To resist the Taliban who have regained power in Kabul, Ahmad Massoud, son of Commander Ahmed Shah Massoud assassinated in 2001 by Al-Qaeda, calls for US support in arms and ammunition for his militia in Afghanistan, he said in a column published this Wednesday for the newspaper Washington Post.

“The United States can still be a great arsenal for democracy” by supporting its Mujahideen fighters “who are once again ready to face the Taliban,” he says.

His father was a hero of the anti-Soviet resistance who later fought against the Taliban.
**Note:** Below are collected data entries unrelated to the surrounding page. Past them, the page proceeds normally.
Lemma countDependencies_same_graph i0 b0 (s s' : Slab) :
  same_graph s s' -> countDependencies i0 b0 s' = countDependencies i0 b0 s.
Proof.
  intros Hsg. unfold countDependencies.
  rewrite (sg_elast _ _ Hsg), (sg_es _ _ Hsg), (sg_sb _ _ Hsg). reflexivity.
Qed.

Lemma create_elements_next_j a0 b0 pos offset end_ (s1 s2 : Slab) :
  for_range offset end_ (fun n s =>
    create_e (partition_index (partition s) n) pos a0 b0 s) s1 = Some s2 ->
  next (size_j s2) = next (size_j s1) + nsize * (end_ - offset)
  /\ next (size_e s2) = next (size_e s1) + (end_ - offset).
Proof.
  unfold for_range.
  assert (Hgen : forall l (s s' : Slab),
    for_each (fun n s =>
      create_e (partition_index (partition s) n) pos a0 b0 s) l s = Some s' ->
    next (size_j s') = next (size_j s) + nsize * length l
    /\ next (size_e s') = next (size_e s) + length l).
  { induction l as [|n l IH]; simpl; intros s s' Hr.
    - inversion Hr; subst. lia.
    - apply bind_Some in Hr as (sx & Hb & Hr).
      apply IH in Hr as [Hr1 Hr2].
      apply create_e_eq in Hb as (el & _ & _ & _ & _ & _ & Heq & _ & _).
      apply (f_equal size_j) in Heq as Hj. apply (f_equal size_e) in Heq as He.
      simpl in Hj, He. rewrite Hr1, Hr2, Hj, He. simpl. lia. }
  intros Hrun. apply Hgen in Hrun. rewrite length_seq in Hrun. exact Hrun.
Qed.

Lemma create_s_counters a0 b0 offset end_ (s s' : Slab) :
  create_s a0 b0 offset end_ s = Some s' ->
  next (size_s s') = next (size_s s) + 1
  /\ next (size_e s') = next (size_e s) + (end_ - offset)
  /\ next (size_j s') = next (size_j s) + nsize * (end_ - offset).
Proof.
  intros (Hcap & Hlsa & Hlsb & s2 & H1 & H2)%create_s_eq.
  pose proof (create_elements_next_j _ _ _ _ _ _ _ H1) as [Hj He].
  simpl in Hj, He.
  assert (Hinv : size_s s' = size_s s2 /\ size_e s' = size_e s2
                 /\ size_j s' = size_j s2).
  { eapply (for_range_inv (fun sx : Slab =>
      size_s sx = size_s s2 /\ size_e sx = size_e s2
      /\ size_j sx = size_j s2)); [| |exact H2]; [|done].
    intros n sx sx' _ (I1 & I2 & I3) Hb.
    apply create_s_ed_eq in Hb as (? & ? & _ & _ & _ & Heq).
    rewrite Heq. simpl. done. }
  destruct Hinv as (-> & -> & ->).
  assert (Hs2 : size_s s2 = MkSize (next (size_s s) + 1) (size (size_s s))).
  { eapply (for_range_inv (fun sx : Slab =>
      size_s sx = MkSize (next (size_s s) + 1) (size (size_s s))));
      [| |exact H1]; [|done].
    intros n sx sx' _ IH Hb.
    apply create_e_eq in Hb as (el & _ & _ & _ & _ & _ & Heq & _ & _).
    apply (f_equal size_s) in Heq. simpl in Heq. congruence. }
  rewrite Hs2. simpl. done.
Qed.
He was elevated in 2019 to the rank of national hero in Afghanistan by presidential decree, although the troops of the “Lion of Panchir” also left mixed memories with the Kabul residents, caught in the early 1990s in clashes between rival mujahideen.

Ahmad Massoud, who heads a political formation called the “Front of the Resistance”, had already published a column in the French magazine on Monday. The rule of the game founded by writer Bernard-Henri Lévy, claiming to want to make his father’s struggle “his own” and calling on Afghans to join him “in our stronghold of Panchir, which is the last free region of our dying country.” In his column published by the Washington Post, he claims he was joined in the Panchir by Afghan army soldiers “displeased with the surrender of their commanders” as well as former members of the Afghan special forces.

Images circulating on social media show former Vice President Amrullah Saleh and Ahmad Massoud together in the Panchir Valley, appearing to be laying the first stone of what would be a rebellion against the new regime in force. This difficult-to-reach valley never fell into the hands of the Taliban during the civil war of the 1990s, not a decade earlier during the Soviet occupation of the country. “But we need more weapons, more ammunition, more equipment,” insists Ahmad Massoud, assuring that the Taliban are also a threat outside the country.

“Under the control of the Taliban, Afghanistan will undoubtedly become a base for radical Islamist terrorism; here again, plots against democracies will be hatched ”. Since their return to power on Sunday, twenty years after being toppled in 2001 by a US-led international coalition following the 9/11 attacks, the Taliban have displayed arsenals of weapons and equipment seized from Afghan forces, most of them they supplied. by the United States. Ahmad Massoud believes that during these twenty years, Americans and Afghans have shared “ideals and struggles.” He asks Washington to continue supporting “the cause of freedom” and not to abandon Afghanistan to the Taliban. “You are our last hope,” he assures us.